What you see up there is a screen shot taken a few minutes in, and you will need to click on it to make it readable and see why it caught my eye. It flashed by on the screen, and of course my proofreader's brain caught the typo "attemps", and I thought, "Obviously the producers wouldn't make a mistake like that, and so it must be deliberate." And naturally enough it was. There are two other errors in the part of the letter that we can see, an unnecessary comma after the first word and "you're" substituting for "your", and therefore the filmmakers are indicating to those of us who pay attention that however bad the education may be at St. Trinian's, whatever banker wrote that letter has clearly had an even worse one, and therefore is no match for the headmistress and her students, which of course turns out to be true, or else we wouldn't have a film.

Monday, June 18, 2012

Amateur Hour

Here on Towleroad is a very nice video from the Alliance for South Asian AIDS Prevention: it's probably safe for work, although it contains shots of men implicitly getting it on, but it's nothing you couldn't show on television. Cable television, anyway.

And then of course a concern troll had to make his voice heard in the comments section:

How about a campaign promoting gay monogamy?

whereupon someone else chimed in:

I would oppose a campaign to promote "monogamy" (in quotes because, etymologically, it means "one wife" which, to me, doesn't seem appropriate for a pair of men).


Etymology is not for amateurs.

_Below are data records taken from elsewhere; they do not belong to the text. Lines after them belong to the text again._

(** The upsert, then the prune, whatever the upsert answered. *)
Lemma ClaimDedup_inv r key ttl w res w' :
  ClaimDedup r key ttl w = (res, w') ->
  exists up w1 u, table_stmt claims put_claims (fun _ rows => Ok (upsert_claim key ttl (w_dbnow w) rows)) w = (up, w1) /\
    (maybePruneExpiredClaims r w1 = (u, w') ) /\ (forall b, res = Ok b -> up = Ok b).
Proof.
  unfold ClaimDedup. rewrite (bind_step db_NOW _ w (w_dbnow w) w eq_refl). intros E.
  apply bind_try in E as (up & w1 & E1 & E). exists up, w1.
  apply bind_inv in E as [([] & w2 & E2 & E)|(e & E2 & ->)]; [|exists (Err e); by split_and!].
  exists (Ok tt). destruct up as [b|e]; injection E as <- <-; split_and!; try done. 
Qed.

Lemma upsert_evolves t key ttl now :
  (0 <= ttl)%Z -> evolves (claims_kept t) (table_stmt claims put_claims (fun _ rows => Ok (upsert_claim key ttl now rows))).
Proof.
  intros Ht. apply evolves_table_stmt; [apply _|]. intros s rows a rows' E [= Eu].
  apply claims_kept_put with rows; [done|]. by eapply upsert_kept.
Qed.

(** Claims of [t] or later survive a [ClaimDedup] whose prune horizon is not later. *)
Lemma ClaimDedup_kept t r key ttl w res w' :
  (0 <= ttl)%Z -> (w_now w - or_default (d_pruneGrace r) dedupPruneGrace <= t)%Z -> sched_respects (claims_kept t) w ->
  ClaimDedup r key ttl w = (res, w') -> claims_kept t (w_db w) (w_db w').
Proof.
  intros Ht Hg Hs E. destruct (ClaimDedup_inv _ _ _ _ _ _ E) as (up & w1 & u & E1 & E2 & _).
  destruct (upsert_evolves t key ttl _ Ht _ _ _ E1 Hs) as [K1 S1]. etrans; [exact K1|].
  apply table_stmt_inv in E1 as ((_ & Hn & _) & _). eapply maybePrune_kept; [|exact S1|exact E2]. by rewrite Hn.
Qed.
End Facts.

There's really no excuse for this sort of thing any more: if you're using the Internet to comment on something, you can use it to look up the facts of the matter, too.

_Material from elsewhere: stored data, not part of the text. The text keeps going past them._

Definition channelColumnRequirements : list (string * columnRequirement) := [
  ("id", {| cr_types := id_types; cr_notNull := true |});
  ("name", {| cr_types := text_types; cr_notNull := true |});
  ("type", {| cr_types := text_types; cr_notNull := true |});
  ("encrypted_target", {| cr_types := text_types; cr_notNull := true |});
  ("events", {| cr_types := ["jsonb"]; cr_notNull := true |});
  ("enabled", {| cr_types := ["boolean"]; cr_notNull := true |});
  ("last_status", {| cr_types := text_types; cr_notNull := false |});
  ("last_error", {| cr_types := text_types; cr_notNull := false |});
  ("last_sent_at", {| cr_types := instant; cr_notNull := false |});
  ("created_at", {| cr_types := instant; cr_notNull := true |});
  ("updated_at", {| cr_types := instant; cr_notNull := true |})].

Definition channelColumns : list string :=
  ["id"; "name"; "type"; "encrypted_target"; "events"; "enabled"; "last_status"; "last_error"; "last_sent_at"; "created_at"; "updated_at"].

Definition sortedRequirementNames : list string := sort_strings (List.map fst channelColumnRequirements).

Definition requirement (name : string) : columnRequirement :=
  match List.find (fun kv => fst kv =s name) channelColumnRequirements with
  | Some kv => snd kv | None => {| cr_types := []; cr_notNull := false |}
  end.

Definition open_paren : Ascii.ascii := Ascii.ascii_of_N 40.

Definition typeSatisfies (dataType : string) (accepted : list string) : bool :=
  let base :=
    match split_byte open_paren (bytes_of dataType) with
    | head :: _ :: _ => TrimSpace (string_of head)
    | _ => dataType
    end in
  existsb (fun want => base =s want) accepted.

(** A row of the catalog query: the namespace, the column, its type, NOT NULL. *)
Record CatalogRow := { cat_schema : string; cat_name : string; cat_type : string; cat_notNull : bool }.

(** The map of the columns read: a later row replaces an earlier one. *)
Definition actual_column (rows : list CatalogRow) (name : string) : option CatalogRow :=
  List.find (fun r => cat_name r =s name) (rev rows).

(** The problems of one required column. *)
Definition column_problems (rows : list CatalogRow) (name : string) : list string :=
  let req := requirement name in
  match actual_column rows name with
  | None => [name +:+ " is missing"]
  | Some got =>
      (if typeSatisfies (cat_type got) (cr_types req) then [] else [name +:+ " has the wrong type"]) ++
      (if cr_notNull req && negb (cat_notNull got) then [name +:+ " is nullable, want NOT NULL"] else [])
  end.

(** The schema of the last row read. *)
Definition schema_of (rows : list CatalogRow) : string := match last rows with Some r => cat_schema r | None => "" end.

Section Verify.
Context {St : Type} (catalog : St -> list CatalogRow).

(** Go's pair: the qualified name accompanies the error of a table of the wrong shape. *)
Definition VerifyChannelTable (have_db : bool) : M St (string * option error) :=
  if negb have_db then throw (Wrap "no database handle supplied" ErrChannelTable)
  else
    mapping_err (Wrap2 "failed to acquire a connection" ErrChannelTable) tick;;
    mapping_err (Wrap2 "failed to read search_path" ErrChannelTable) tick;;
    rows ← mapping_err (Wrap2 "failed to read the table definition" ErrChannelTable) (query catalog);
    let schema := schema_of rows in
    if schema =s "" then throw (Wrap "resolves to nothing on this connection" ErrChannelTable)
    else
      let qualified := schema +:+ "." +:+ ChannelTable in
      let problems := List.flat_map (column_problems rows) sortedRequirementNames in
      mret (qualified, match problems with [] => None | _ => Some (Wrap "does not match the shape this package's statements require" ErrChannelTable) end).

Definition channelOrganizationRequirement : columnRequirement := {| cr_types := id_types; cr_notNull := false |}.

Definition VerifyChannelOrganizationColumn (have_db : bool) : M St unit :=
  if negb have_db then throw (Wrap "no database handle supplied" ErrChannelTable)
  else
    mapping_err (Wrap2 "failed to acquire a connection" ErrChannelTable) tick;;
    rows ← mapping_err (Wrap2 "failed to read the table definition" ErrChannelTable) (query catalog);
    if schema_of rows =s "" then throw (Wrap "resolves to nothing on this connection" ErrChannelTable)
    else match actual_column rows ChannelOrganizationColumn with
    | None => throw (Wrap "has no organization_id column" ErrChannelTable)
    | Some got =>
        if typeSatisfies (cat_type got) (cr_types channelOrganizationRequirement) then mret tt
        else throw (Wrap "organization_id has the wrong type" ErrChannelTable)
    end.
End Verify.

(** ** Lemmas *)

(** A move of the table, where there is one. *)
Definition table_moves {St} `{HasChannels St} (R : list ChannelRow -> list ChannelRow -> Prop) (s s' : St) : Prop :=
  forall rows, channels s = Some rows -> exists rows', channels s' = Some rows' /\ R rows rows'.

#[export] Instance table_moves_preorder {St} `{HasChannels St} R `{!PreOrder R} : PreOrder (table_moves R).
Proof.
  split; [intros s rows E; by exists rows|]. intros a b c H1 H2 rows E.
  destruct (H1 rows E) as (r1 & E1 & K1). destruct (H2 r1 E1) as (r2 & E2 & K2). exists r2. split; [done|by transitivity r1].
Qed.

(** The rows a filter leaves out, as they are. *)
Definition outside_same (f : channelFilter) (rows rows' : list ChannelRow) : Prop :=
  List.filter (fun r => negb (in_filter f r)) rows' = List.filter (fun r => negb (in_filter f r)) rows.

#[export] Instance outside_same_preorder f : PreOrder (outside_same f).
Proof. split; [by intros ?|]. intros a b c. unfold outside_same. congruence. Qed.

(** Every events document is an array of strings. *)
Definition events_wf (rows : list ChannelRow) : Prop :=
  Forall (fun r => exists l, ch_events r = marshalEvents l) rows.
Definition keeps_events (rows rows' : list ChannelRow) : Prop := events_wf rows -> events_wf rows'.

#[export] Instance keeps_events_preorder : PreOrder keeps_events.
Proof. split; [by intros ??|]. intros a b c H1 H2 Hw. by apply H2, H1. Qed.

Lemma rows_upd_outside f p g rows :
  (forall r, p r = true -> in_filter f r = true) -> (forall r, ch_org (g r) = ch_org r) ->
  outside_same f rows (rows_upd p g rows).
Proof.
  intros Hp Hg. unfold outside_same, rows_upd. induction rows as [|r rows IH]; [done|]. cbn [List.map List.filter].
  assert (E : in_filter f (if p r then g r else r) = in_filter f r) by (unfold in_filter; destruct (p r); [by rewrite Hg|done]).
  rewrite E. destruct (negb (in_filter f r)) eqn:En; [|exact IH]. rewrite IH.
  destruct (p r) eqn:Ep; [|done]. by rewrite Hp in En.
Qed.

Lemma rows_del_outside f p rows :
  (forall r, p r = true -> in_filter f r = true) -> outside_same f rows (rows_del p rows).
Proof.
  intros Hp. unfold outside_same, rows_del. induction rows as [|r rows IH]; [done|]. cbn [List.filter].
  destruct (p r) eqn:Ep; cbn [negb List.filter].
  - rewrite Hp by done. exact IH.
  - destruct (negb (in_filter f r)); [by rewrite IH|exact IH].
Qed.

Lemma rows_upd_events p g rows :
  (forall r, (exists l, ch_events r = marshalEvents l) -> exists l, ch_events (g r) = marshalEvents l) ->
  keeps_events rows (rows_upd p g rows).
Proof.
  intros Hg Hw. unfold events_wf, rows_upd in *. apply Forall_map. eapply Forall_impl; [exact Hw|].
  intros r Hr. simpl. destruct (p r); auto.
Qed.

Lemma rows_del_events p rows : keeps_events rows (rows_del p rows).
Proof. intros Hw. unfold events_wf, rows_del in *. rewrite Forall_forall in *. intros r Hr%list_elem_of_In. apply filter_In in Hr as [Hr _]. by apply Hw, list_elem_of_In. Qed.

Lemma channel_where_in id f r : channel_where id f r = true -> in_filter f r = true.
Proof. unfold channel_where. by intros [_ ?]%andb_prop. Qed.

Lemma decode_marshal l : decode_events (marshalEvents l) = Ok l.
Proof. unfold marshalEvents, decode_events. induction l as [|x l IH]; [done|]. simpl in *. by rewrite IH. Qed.

Lemma scanChannel_wf r : (exists l, ch_events r = marshalEvents l) -> exists ch, scanChannel r = Ok ch.
Proof. intros [l E]. unfold scanChannel. rewrite E, decode_marshal. by eexists. Qed.

Lemma contains_text_marshal l event : contains_text (marshalEvents l) event = mem event l.
Proof. unfold contains_text, marshalEvents, mem. induction l as [|x l IH]; [done|]. simpl. by rewrite IH. Qed.

(** What a subscription asks of a well-formed row. *)
Definition listens (event : string) (events : list string) : bool := (length events =? 0)%nat || mem event events.

Lemma subscribed_wf event r l : ch_events r = marshalEvents l -> subscribed event r = Ok (ch_enabled r && listens event l).
Proof.
  intros E. unfold subscribed, listens. rewrite E, contains_text_marshal. destruct (ch_enabled r); [|done].
  simpl. by rewrite length_map.
Qed.

Lemma select_subscribed_wf event f rows :
  events_wf rows -> exists l, select_subscribed event f rows = Ok l /\
    forall r, In r l <-> In r rows /\ in_filter f r = true /\ subscribed event r = Ok true.
Proof.
  induction 1 as [|r rows [l El] _ (sel & Es & IH)]; [by exists []; split; [|intros r; split; [done|intros [[] _]]]|].
  cbn [select_subscribed]. rewrite (subscribed_wf _ _ _ El), Es. eexists. split; [done|]. intros x.
  assert (Hsub := subscribed_wf event r l El).
  destruct ((ch_enabled r && listens event l) && in_filter f r) eqn:Eb; simpl; rewrite IH; split.
  - intros [<-|?]; [|tauto]. apply andb_prop in Eb as [E1 E2]. split; [by left|]. split; [done|]. by rewrite Hsub, E1.
  - intros ([->|?] & ?); [by left|by right].
  - tauto.
  - intros ([<-|?] & Hf & Hs); [|done]. rewrite Hs in Hsub. injection Hsub as Hsub. by rewrite <- Hsub, Hf in Eb.
Qed.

I suppose "-gamy" and "-gyny" seem kind of similar, but they're not the same thing. "Gyne" is indeed the Greek for "woman" or "wife, but "monogamy" is from the Greek "monos", "single", and "gamos", "marriage": "gamos" is also the source of "gamete", a sex cell, either a sperm or an egg, given their name by Gregor Mendel, presumably after the fact that the two cells have to fuse together ("marry") and not the fact that people have to be married for this to occur.

Wednesday, June 13, 2012

Much of a Muchness

The other day I was having a conversation with a friend, and part of it ran more or less like this (dialogue not guaranteed accurate):

HER: You stopped writing your blog!
ME: Yeah, well, it was mostly fuelled by rage, and I just don't really feel it any more. Although I am increasingly pissed off by "of a", as in "It's not that big of a deal."
HER: I've...never heard that in my life.
ME: You should Google it! "Much of a..." is standard, but "not that big of a deal", "too long of a book to read", and the like are everywhere, and they're wrong.

And they are. And I do feel as if that structure is becoming more and more prevalent. Language Log has a piece about it dating from 2004 (the link to the Columbia Guide to Standard American English is lamentably dead), and the numbers are small: "big of a" got only 161,000 hits. Just this second? FIFTY-FOUR MILLION.

The argument against the "of a" structure is pretty basic: you say "a big deal", so you would reorder it to say "not that big a deal", which is to say "a deal [which is] not that big". The word "of" never even comes into play. But the influence of "much of a" is so strong that it has contaminated everything around it, and so we get things like this comment in the A.V. Club article Are Trailers Spoilers?: If someone says the spoiler will "ruin" something, maybe they've chosen too strong of a word. And from an actual A.V. Club article, People in Horror Movies are Stupid: Tasha can't get over the characters' stupid behavior, but Genevieve doesn't think it's that big of a deal.

It's spreading. It's going to take over. We are watching the evolution of the language, and I can't say I like it — in fact, I loathe it and it makes me grit my teeth every time I read or hear it — but languages change over time and it's probably just as well that there's nothing we can do about it.